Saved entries
(* ===== verification/ExchangeFacts.v ===== *)
(** * What a deployment exchange delivers *)
From S2P Require Import Prelude BTree Text Framing Wire Handshake HandshakeFacts Exchange Relay.
#[local] Open Scope Z_scope.

(** What the code relies on of [serde_json]: what it printed it parses back. *)
Class JsonOk (T : Type) `{Json T} := {
  json_round : ∀ value body, to_vec value = Ok body → from_slice body = Ok value;
  json_bytes : ∀ value body, to_vec value = Ok body → forallb is_byte body = true
}.

(** ** Streams *)
(** The bytes that arrive before a stream ends or breaks. *)
Fixpoint arrived (s : list ReadEvent) : list Z :=
  match s with
  | [] | Arrives [] :: _ | Breaks _ :: _ => []
  | Arrives l :: s => l ++ arrived s
  | IsInterrupted :: s => arrived s
  end.

(** How it ends: its end, or an error. *)
Fixpoint breaks (s : list ReadEvent) : option string :=
  match s with
  | [] | Arrives [] :: _ => None
  | Breaks message :: _ => Some message
  | Arrives _ :: s | IsInterrupted :: s => breaks s
  end.

Definition read_failure (received expected : Z) (s : list ReadEvent) : DeploymentError :=
  match breaks s with
  | None => DTruncated received expected
  | Some message => DIo (OtherIo message)
  end.

Lemma arrived_rest l s n :
  (n < length l)%nat → arrived (Arrives (drop n l) :: s) = drop n l ++ arrived s.
Proof.
  intros H. assert (length (drop n l) ≠ 0%nat) by (rewrite length_drop; lia).
  by destruct (drop n l) eqn:E.
Qed.

Lemma read_whole_enough size expected received s :
  zlen received ≤ size → size ≤ zlen received + zlen (arrived s) →
  ∃ s', read_whole size expected received s
        = (Ok (received ++ take (Z.to_nat (size - zlen received)) (arrived s)), s')
        ∧ arrived s' = drop (Z.to_nat (size - zlen received)) (arrived s).
Proof.
  revert received. induction s as [|e s IH]; intros received Hr Hs.
  { cbn [read_whole arrived] in *. unfold zlen in *. cbn in Hs.
    rewrite (proj2 (Z.leb_le _ _)) by lia. exists [].
    by rewrite take_nil, drop_nil, app_nil_r. }
  cbn [read_whole]. destruct (size <=? zlen received) eqn:El; bool_prop.
  { exists (e :: s). replace (size - zlen received) with 0 by lia. cbn [Z.to_nat].
    by rewrite take_0, drop_0, app_nil_r. }
  destruct e as [[|c l]| |message]; cbn [arrived] in *.
  - unfold zlen in *. cbn in Hs. lia.
  - rewrite zlen_app in Hs. set (k := c :: l) in *.
    assert (Hk := zlen_nonneg k). destruct (zlen k <=? size - zlen received) eqn:E; bool_prop.
    + destruct (IH (received ++ k)) as (s' & -> & Hs'); rewrite ?zlen_app; [lia..|].
      exists s'. rewrite Hs', zlen_app.
      assert (Z.to_nat (size - zlen received) = (length k + Z.to_nat (size - (zlen received + zlen k)))%nat) as ->
        by (unfold zlen in *; lia).
      rewrite take_app_add, drop_app_add. by rewrite <- (assoc app).
    + assert (Z.to_nat (size - zlen received) < length k)%nat by (unfold zlen in *; lia).
      eexists. rewrite take_app_le, drop_app_le by lia. split; [done|]. by apply arrived_rest.
  - by apply IH.
  - unfold zlen in *. cbn in Hs. lia.
Qed.

Lemma read_whole_short size expected received s :
  zlen received ≤ size → zlen received + zlen (arrived s) < size →
  (read_whole size expected received s).1 = Err (read_failure (zlen received + zlen (arrived s)) expected s).
Proof.
  unfold read_failure. revert received. induction s as [|e s IH]; intros received Hr Hs.
  { cbn [read_whole arrived breaks] in *. unfold zlen in *. cbn in *.
    rewrite (proj2 (Z.leb_gt _ _)) by lia. cbn. do 3 f_equal. lia. }
  cbn [read_whole]. assert (Ha := zlen_nonneg (arrived (e :: s))).
  rewrite (proj2 (Z.leb_gt _ _)) by lia.
  destruct e as [[|c l]| |message]; cbn [arrived breaks] in *.
  - cbn. do 3 f_equal. unfold zlen. cbn. lia.
  - rewrite zlen_app in *. set (k := c :: l) in *. assert (Hk := zlen_nonneg (arrived s)).
    rewrite (proj2 (Z.leb_le _ _)) by lia.
    rewrite IH; rewrite ?zlen_app; [|lia..]. by replace (zlen received + zlen k + zlen (arrived s))
      with (zlen received + (zlen k + zlen (arrived s))) by lia.
  - by apply IH.
  - done.
Qed.

Lemma zlen_be_bytes n z : zlen (be_bytes n z) = Z.of_nat n.
Proof. unfold zlen. by rewrite length_be_bytes. Qed.

(** ** Messages *)
Section Messages.
Context {T : Type} `{Json T} `{!JsonOk T}.

Lemma encode_json_parts (value : T) wire :
  encode_json value = Ok wire →
  ∃ body, wire = be_bytes 4 (zlen body) ++ body ∧ from_slice body = Ok value
          ∧ zlen body ≤ MAX_DEPLOYMENT_JSON ∧ be_value (be_bytes 4 (zlen body)) = zlen body
          ∧ zlen wire = zlen body + 4.
Proof.
  unfold encode_json. intros (body & Hb & Hg)%bind_ok. apply guard_bind_ok in Hg as [Hl Hw].
  assert (wire = be_bytes 4 (zlen body) ++ body) as -> by (by injection Hw). clear Hw.
  exists body. destruct (to_vec value) eqn:Ev; [|done]. injection Hb as ->. bool_prop.
  assert (Hn := zlen_nonneg body). rewrite zlen_app, zlen_be_bytes.
  repeat split; [by apply json_round|done| |lia].
  apply be_value_bytes_id. unfold MAX_DEPLOYMENT_JSON in Hl. cbn. lia.
Qed.

Lemma read_wire_json_ok (value : T) wire s rest :
  encode_json value = Ok wire → arrived s = wire ++ rest →
  ∃ s', read_wire_json s = (Ok value, s') ∧ arrived s' = rest.
Proof.
  intros (body & -> & Hf & Hl & Hv & _)%encode_json_parts Hs.
  assert (Hn := zlen_nonneg body).
  destruct (read_whole_enough 4 4 [] s) as (s1 & H1 & Ha1).
  { unfold zlen. cbn. lia. } { rewrite Hs, !zlen_app, zlen_be_bytes. assert (Hr := zlen_nonneg rest). unfold zlen at 1. cbn [length]. lia. }
  change (Z.to_nat (4 - zlen (@nil Z))) with 4%nat in H1, Ha1. cbn [app] in H1.
  rewrite Hs, <- (assoc app), take_app_length' in H1 by (by rewrite length_be_bytes).
  rewrite Hs, <- (assoc app), drop_app_length' in Ha1 by (by rewrite length_be_bytes).
  destruct (read_whole_enough (zlen body) (zlen body + 4) [] s1) as (s2 & H2 & Ha2).
  { done. } { rewrite Ha1, zlen_app. assert (Hr := zlen_nonneg rest). unfold zlen in *. cbn. lia. }
  assert (Z.to_nat (zlen body - zlen (@nil Z)) = length body) as Hlen by (unfold zlen; cbn [length]; lia).
  rewrite Hlen, Ha1 in H2, Ha2. cbn [app] in H2.
  rewrite take_app_length in H2. rewrite drop_app_length in Ha2.
  exists s2. split; [|done]. unfold read_wire_json, mbind, stE_bind, map_st_err, st_guard, st_lift.
  rewrite H1, Hv. rewrite (proj2 (Z.leb_le _ _)) by done. cbn [guard_err]. rewrite H2.
  cbn [map_err]. by rewrite Hf.
Qed.

(** The length the first four bytes of a message announce. *)
Definition announced (l : list Z) : Z := be_value (take 4 l).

* [Work task]
From the records above, copy out the line with "s => arrived s", the line with "Lemma arrived_rest l", and every line between them, word for word.

* [Response area]
  | IsInterrupted :: s => arrived s
  end.

(** How it ends: its end, or an error. *)
Fixpoint breaks (s : list ReadEvent) : option string :=
  match s with
  | [] | Arrives [] :: _ => None
  | Breaks message :: _ => Some message
  | Arrives _ :: s | IsInterrupted :: s => breaks s
  end.

Definition read_failure (received expected : Z) (s : list ReadEvent) : DeploymentError :=
  match breaks s with
  | None => DTruncated received expected
  | Some message => DIo (OtherIo message)
  end.

Lemma arrived_rest l s n :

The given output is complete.